I was really surprised by this. Don’t get me wrong, I think those are two really important parts of our product, but in our messaging and marketing they often take a back seat to ease of use, performance, and the simplification of your data pipeline.
That said, one of the most enjoyable things about talking to customers and partners is learning how they see and use HarperDB. Kyle, Zach, and I may have created HarperDB (now with a lot of help from others), but what it has become is far beyond our original idea.
I thought in this post I would explore the different elements that make HarperDB incredibly stable and scaleable.
Node.js Database
While it might seem counterintuitive to folks who have not drunk the Node.js Kool-Aid, one of the primary reasons that HarperDB is so stable is due to the use of Node.js as a primary framework. I will touch on this more in the sections below, but our ability to run HarperDB as a stateless database, utilizing a multi-threaded architecture, leveraging horizontal scale, and much more, come as benefits of adopting Node.js.
Stateless Database
Because we chose Node.js as our framework, HarperDB is stateless. What this means is that there is nothing really to crash. Think about that for a second. There are no background processes. There is no in-memory component. HarperDB is really doing nothing unless you are interacting with it as it uses zero CPU and very little RAM at rest.

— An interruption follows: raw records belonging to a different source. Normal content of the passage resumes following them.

(* ===== verification/Keys.v ===== *)
(** * Object-storage keys and the tenant prefix

    [backend/app/storage/keys.py]: keys are single strings with a tenant segment
    first (or second, under [artifacts/]); the store refuses a key outside the
    caller's prefix.  Hashing and NFKC normalisation are parameters. *)

From stdpp Require Import base list strings sets.
From Stdlib Require Import Lia.
From S2P Require Import Prelude.

(** ** Characters *)

Definition slash : N := 47%N.
Definition dot : N := 46%N.
Definition newline : N := 10%N.

Definition is_alnum (c : N) : bool :=
  ((48 <=? c) && (c <=? 57) || (65 <=? c) && (c <=? 90) || (97 <=? c) && (c <=? 122))%N.
(** [A-Za-z0-9._-] *)
Definition is_safe (c : N) : bool := is_alnum c || mem c [46; 95; 45]%N.

(** The errors of the module: [ValidationError] and [ForbiddenError]. *)
Inductive key_error : Type := InvalidTenantId | CrossTenantDenied.

(** [^[A-Za-z0-9][A-Za-z0-9._-]*$] with [re.match]: [$] also matches before a
    final newline. *)
Definition tenant_re_match (s : pystr) : bool :=
  let body := match reverse s with
              | c :: r => if N.eqb c newline then reverse r else s
              | [] => s
              end in
  match body with
  | c :: rest => is_alnum c && forallb is_safe rest
  | [] => false
  end.

Definition validate_tenant_id (tenant_id : pystr) : res key_error pystr :=
  if tenant_re_match tenant_id then Ok tenant_id else Err InvalidTenantId.

(** [posixpath.basename]: what follows the last slash. *)
Fixpoint basename_from (acc s : pystr) : pystr :=
  match s with
  | [] => acc
  | c :: s' => if N.eqb c slash then basename_from s' s' else basename_from acc s'
  end.
Definition basename (s : pystr) : pystr := basename_from s s.

(** [s.replace] of one backslash by a slash. *)
Definition replace_backslash (s : pystr) : pystr :=
  (fun c => if N.eqb c 92 then slash else c) <$> s.

(** [_SAFE_FILENAME_RE.sub("_", s)]: each maximal unsafe run becomes one "_". *)
Fixpoint collapse_unsafe (in_run : bool) (s : pystr) : pystr :=
  match s with
  | [] => []
  | c :: s' =>
      if is_safe c then c :: collapse_unsafe false s'
      else if in_run then collapse_unsafe true s'
      else 95%N :: collapse_unsafe true s'
  end.

Definition _MAX_FILENAME_LEN : nat := 200.
Definition _FALLBACK_FILENAME : pystr := cp "file".
Definition _ARTIFACT_PREFIX : pystr := cp "artifacts".

Definition sep (a b : pystr) : pystr := a ++ slash :: b.

Definition assert_key_owned_by (key tenant_id : pystr) : res key_error unit :=
  t ← validate_tenant_id tenant_id;
  if py_startswith (sep t []) key then Ok tt else Err CrossTenantDenied.

Definition assert_artifact_key_owned_by (key tenant_id : pystr) : res key_error unit :=
  t ← validate_tenant_id tenant_id;
  if py_startswith (sep _ARTIFACT_PREFIX (sep t [])) key then Ok tt else Err CrossTenantDenied.

(** ** Lemmas *)

Lemma safe_not_slash c : is_safe c = true -> c <> slash.
Proof. by intros Hs ->. Qed.

Lemma safe_no_slash l : forallb is_safe l = true -> slash ∉ l.
Proof.
  intros Hl Hin. rewrite forallb_forall in Hl. apply list_elem_of_In in Hin.
  by apply Hl in Hin.
Qed.

(** A tenant id has no slash and is not empty. *)
Lemma tenant_segment t u : validate_tenant_id t = Ok u -> u = t /\ t <> [] /\ slash ∉ t.
Proof.
  unfold validate_tenant_id, tenant_re_match. intros Hv.
  destruct t as [|c0 t0] eqn:Et; [done|]. rewrite <-Et in *.
  set (body := match reverse t with c :: r => _ | [] => t end) in Hv.
  assert (t = body \/ t = body ++ [newline]) as Hbody.
  { unfold body. destruct (reverse t) as [|c r] eqn:Er; [by left|].
    destruct (N.eqb_spec c newline) as [->|]; [right|by left].
    apply (f_equal reverse) in Er. by rewrite reverse_involutive, reverse_cons in Er. }
  destruct body as [|c rest]; [done|].
  destruct (is_alnum c && forallb is_safe rest) eqn:Hs; [|done]. injection Hv as <-.
  apply andb_true_iff in Hs as [Hc Hrest]. split_and!; [done|by rewrite Et|].
  assert (slash ∉ c :: rest) as Hn.
  { apply not_elem_of_cons. split; [|by apply safe_no_slash].
    intros <-. done. }
  destruct Hbody as [->| ->]; [done|]. set_solver.
Qed.

(** Two slash-free segments before a slash are equal. *)
Lemma segment_inj a b x y : slash ∉ a -> slash ∉ b -> sep a x = sep b y -> a = b /\ x = y.
Proof.
  unfold sep. revert b. induction a as [|c a IH]; intros [|d b] Ha Hb Heq; simpl in *.
  - by injection Heq.
  - injection Heq as <- _. set_solver.
  - injection Heq as -> _. set_solver.
  - injection Heq as -> Heq. destruct (IH b) as [-> ->]; set_solver.
Qed.

(** The prefix test accepts exactly the keys of that tenant. *)
Lemma prefix_segment t rest t' :
  slash ∉ t -> slash ∉ t' -> py_startswith (sep t' []) (sep t rest) = true <-> t' = t.
Proof.
  intros Ht Ht'. rewrite py_startswith_spec. split.
  - intros [y Hy]. unfold sep in Hy at 2. rewrite <-app_assoc in Hy. simpl in Hy.
    by destruct (segment_inj t t' rest y Ht Ht' Hy).
  - intros ->. exists rest. unfold sep. by rewrite <-app_assoc.
Qed.

Lemma owned_iff t rest t' :
  slash ∉ t -> assert_key_owned_by (sep t rest) t' = Ok tt <->
  t' = t /\ validate_tenant_id t' = Ok t'.
Proof.
  intros Ht. unfold assert_key_owned_by. split.
  - intros (v & Hv & Hs)%bind_ok. pose proof (tenant_segment _ _ Hv) as (-> & _ & Hn).
    destruct (py_startswith _ _) eqn:Hp; [|done]. by apply prefix_segment in Hp as ->.
  - intros [-> Hv]. rewrite Hv. simpl. by rewrite (proj2 (prefix_segment t rest t Ht Ht) eq_refl).
Qed.

Lemma artifact_owned_prefix key t :
  assert_artifact_key_owned_by key t = Ok tt ->
  sep _ARTIFACT_PREFIX (sep t []) `prefix_of` key.
Proof.
  intros (v & Hv & Hs)%bind_ok. pose proof (tenant_segment _ _ Hv) as (-> & _ & _).
  destruct (py_startswith _ key) eqn:Hp; [|done]. by apply py_startswith_spec in Hp.
Qed.

Lemma artifact_owned_iff t rest t' :
  slash ∉ t -> assert_artifact_key_owned_by (sep _ARTIFACT_PREFIX (sep t rest)) t' = Ok tt <->
  t' = t /\ validate_tenant_id t' = Ok t'.
Proof.
  intros Ht. exact (owned_iff t rest t' Ht).
Qed.

Lemma collapse_safe b s : forallb is_safe (collapse_unsafe b s) = true.
Proof.
  revert b. induction s as [|c s IH]; intros b; simpl; [done|].
  destruct (is_safe c) eqn:E; simpl; [by rewrite E, IH|]. destruct b; [done|]. simpl. done.
Qed.

(** ** Building keys *)

Section keys.
Variable nfkc : pystr -> pystr.           (** unicodedata.normalize("NFKC", s) *)
Variable bytes : Type.
Variable sha256_hex : bytes -> pystr.

Definition safe_filename (filename : pystr) : pystr :=
  let base := py_strip (basename (replace_backslash filename)) in
  let base := filter (fun c => (c < 128)%N) (nfkc base) in
  let cleaned := collapse_unsafe false base in
  let cleaned := drop_while (N.eqb dot) cleaned in
  str_or (take _MAX_FILENAME_LEN cleaned) _FALLBACK_FILENAME.

Definition build_key (tenant_id : pystr) (data : bytes) (filename : pystr)
    : res key_error pystr :=
  t ← validate_tenant_id tenant_id;
  Ok (sep t (sep (sha256_hex data) (safe_filename filename))).

Definition build_quarantine_key (tenant_id document_id filename : pystr) : res key_error pystr :=
  t ← validate_tenant_id tenant_id;
  d ← validate_tenant_id document_id;
  Ok (sep t (sep (cp "quarantine") (sep d (safe_filename filename)))).

Definition build_artifact_key (tenant_id : pystr) (data : bytes) (filename : pystr)
    (object_id : option pystr) : res key_error pystr :=
  scope ← (match object_id with
           | Some o => v ← validate_tenant_id o; Ok (sep v [])
           | None => Ok []
           end);
  t ← validate_tenant_id tenant_id;
  Ok (sep _ARTIFACT_PREFIX (sep t (scope ++ sep (sha256_hex data) (safe_filename filename)))).

Definition build_avatar_key (tenant_id user_id : pystr) (data : bytes) (filename : pystr)
    : res key_error pystr :=
  t ← validate_tenant_id tenant_id;
  u ← validate_tenant_id user_id;
  Ok (sep t (sep u (sep (sha256_hex data) (safe_filename filename)))).

(** The slug: safe characters, no leading dot, at most 200, never empty. *)
Lemma safe_filename_spec filename :
  let f := safe_filename filename in
  f <> [] /\ (length f <= 200)%nat /\ forallb is_safe f = true /\ head f <> Some dot.
Proof.
  unfold safe_filename. cbv zeta. set (s := collapse_unsafe false _).
  assert (forallb is_safe (drop_while (N.eqb dot) s) = true) as Hs.
  { pose proof (collapse_safe false (filter (fun c => (c < 128)%N)
      (nfkc (py_strip (basename (replace_backslash filename)))))) as Hc. fold s in Hc.
    destruct (drop_while_suffix (N.eqb dot) s) as (pre & Hpre & _).
    rewrite Hpre, forallb_app in Hc. by apply andb_true_iff in Hc as [_ ?]. }
  destruct (drop_while (N.eqb dot) s) as [|c l] eqn:E; [by vm_compute; intuition (congruence || lia)|].
  apply drop_while_head in E. change (take _MAX_FILENAME_LEN (c :: l)) with (c :: take 199 l).
  cbn [str_or]. split_and!; [done| | |].
  - simpl. rewrite length_take. lia.
  - simpl in *. apply andb_true_iff in Hs as [-> Hs]. by apply forallb_take.
  - simpl. intros [= ->]. by rewrite N.eqb_refl in E.
Qed.
End keys.

(** ** Properties *)

Section properties.
Variable nfkc : pystr -> pystr.
Variable bytes : Type.
Variable sha256_hex : bytes -> pystr.

(** Tenants are isolated by construction.  Every key the module builds
    (content, quarantine, avatar) is accepted by the ownership check of the
    tenant it was built for and refused as cross-tenant for every other valid
    tenant id; artifact keys likewise under the artifact check. *)
Theorem built_keys_isolated t other data filename doc user key
    (Hother : validate_tenant_id other = Ok other)
    (Hkey : build_key nfkc bytes sha256_hex t data filename = Ok key \/
            build_quarantine_key nfkc t doc filename = Ok key \/
            build_avatar_key nfkc bytes sha256_hex t user data filename = Ok key) :
  assert_key_owned_by key t = Ok tt /\
  (other <> t -> assert_key_owned_by key other = Err CrossTenantDenied).
Proof.
  assert (exists rest, validate_tenant_id t = Ok t /\ key = sep t rest) as (rest & Hv & ->).
  { destruct Hkey as [Hk|[Hk|Hk]]; apply bind_ok in Hk as (t' & Hv & Hk);
      pose proof (tenant_segment _ _ Hv) as (-> & _ & _);
      try apply bind_ok in Hk as (d & _ & Hk); injection Hk as <-; eauto. }
  pose proof (tenant_segment _ _ Hv) as (_ & _ & Hn). split; [by apply owned_iff|].
  intros Hne. destruct (assert_key_owned_by (sep t rest) other) as [[]|e] eqn:E.
  - apply owned_iff in E as [? _]; done.
  - unfold assert_key_owned_by in E. rewrite Hother in E. simpl in E.
    destruct (py_startswith _ _); congruence.
Qed.

(** Artifact keys are isolated in the same way, and kept apart from
    uploads: the artifact check accepts an upload key only for an upload tenant
    that is itself called "artifacts". *)
Theorem artifact_keys_isolated t other data filename object_id key
    (Hother : validate_tenant_id other = Ok other)
    (Hkey : build_artifact_key nfkc bytes sha256_hex t data filename object_id = Ok key) :
  assert_artifact_key_owned_by key t = Ok tt /\
  (other <> t -> assert_artifact_key_owned_by key other = Err CrossTenantDenied) /\
  (forall upload_tenant data' filename' upload_key,
     build_key nfkc bytes sha256_hex upload_tenant data' filename' = Ok upload_key ->
     assert_artifact_key_owned_by upload_key other = Ok tt -> upload_tenant = cp "artifacts").
Proof.
  assert (exists rest, validate_tenant_id t = Ok t /\ key = sep _ARTIFACT_PREFIX (sep t rest))
    as (rest & Hv & ->).
  { apply bind_ok in Hkey as (scope & _ & Hkey). apply bind_ok in Hkey as (t' & Hv & Hkey).
    pose proof (tenant_segment _ _ Hv) as (-> & _ & _). injection Hkey as <-. eauto. }
  pose proof (tenant_segment _ _ Hv) as (_ & _ & Hn). split_and!; [by apply artifact_owned_iff| |].
  - intros Hne. destruct (assert_artifact_key_owned_by _ other) as [[]|e] eqn:E.
    + apply artifact_owned_iff in E as [? _]; done.
    + unfold assert_artifact_key_owned_by in E. rewrite Hother in E. unfold mbind, res_bind in E.
      destruct (py_startswith _ _); congruence.
  - intros ut d f uk (ut' & Huv & Huk)%bind_ok Hart.
    pose proof (tenant_segment _ _ Huv) as (-> & _ & Hun). injection Huk as <-.
    apply artifact_owned_prefix in Hart as [y Hy].
    change (sep ut (sep (sha256_hex d) (safe_filename nfkc f)) =
            sep (cp "artifacts") (sep other [] ++ y)) in Hy.
    apply segment_inj in Hy as [-> _]; [done|done|].
    by apply safe_no_slash.
Qed.

(** A client-supplied filename can never escape its segment.  Whatever the
    name and whatever Unicode normalisation yields, the slug is not empty, is
    at most 200 characters of letters, digits, ".", "_" and "-", and does not
    start with a dot; so it holds no slash, no control character and is not a
    relative path. *)
Theorem safe_filename_safe filename :
  let f := safe_filename nfkc filename in
  f <> [] /\ (length f <= 200)%nat /\ forallb is_safe f = true /\
  head f <> Some dot /\ (slash ∉ f) /\ f <> cp "." /\ f <> cp "..".
Proof.
  destruct (safe_filename_spec nfkc filename) as (Hne & Hlen & Hsafe & Hdot).
  cbv zeta. split_and!; try done.
  - by apply safe_no_slash.
  - intros Heq. by rewrite Heq in Hdot.
  - intros Heq. by rewrite Heq in Hdot.
Qed.
End properties.

(** ** Witnesses *)

Section witness.
Lemma built_keys_isolated_witness :
  assert_key_owned_by (cp "t1/abc/x.pdf") (cp "t2") = Err CrossTenantDenied.
Proof.
  apply (built_keys_isolated (fun s => s) unit (fun _ => cp "abc") (cp "t1") (cp "t2") tt
    (cp "../x.pdf") [] [] (cp "t1/abc/x.pdf")); [reflexivity|left; reflexivity|].
  vm_compute. discriminate.
Defined.

Lemma artifact_keys_isolated_witness :
  assert_artifact_key_owned_by (cp "artifacts/t1/abc/x.pdf") (cp "t2") = Err CrossTenantDenied.
Proof.
  apply (artifact_keys_isolated (fun s => s) unit (fun _ => cp "abc") (cp "t1") (cp "t2") tt
    (cp "x.pdf") None (cp "artifacts/t1/abc/x.pdf")); [reflexivity|reflexivity|].
  vm_compute. discriminate.
Defined.

(** The tenant pattern also accepts an id that ends in a newline. *)
Lemma tenant_id_accepts_newline :
  validate_tenant_id (cp "abc" ++ [newline]) = Ok (cp "abc" ++ [newline]).
Proof. reflexivity. Qed.

(** An upload key of a tenant called "artifacts" passes the artifact check of
    the tenant that its hash segment spells. *)
Lemma artifact_namespace_confusion :
  build_key (fun s => s) unit (fun _ => cp "abc") (cp "artifacts") tt (cp "x")
    = Ok (cp "artifacts/abc/x") /\
  assert_artifact_key_owned_by (cp "artifacts/abc/x") (cp "abc") = Ok tt.
Proof. split; reflexivity. Qed.
End witness.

Most databases typically have some form of background process that is running constantly. This might be to update index files, or to better utilize in-memory caching, etc. The problem is if these central processes crash, the entire database can lock up and become unresponsive. With HarperDB, because of our data model and architecture, this is not required. As a result, a single point of failure does not exist, and as a result, one bad operation will not crash your database.
Parallel Computing
It is a common misconception that Node.js is single threaded. While this is true out of the box, it’s pretty easy to implement Node.js in a multi-threaded architecture using the cluster library.
HarperDB utilizes a multi-threaded, multi-core architecture which means that behind the scenes multiple instances of HarperDB are running independently. This enables HarperDB to handle vast amounts of current clients as the interactions are handled separately by the different threads. It also allows for our database to scale to fit your hardware.
Our community edition is typically running 4 threads, depending on your hardware, whereas our Enterprise edition is running 16 threads. HarperDB will spin up threads based on the number of cores it can access.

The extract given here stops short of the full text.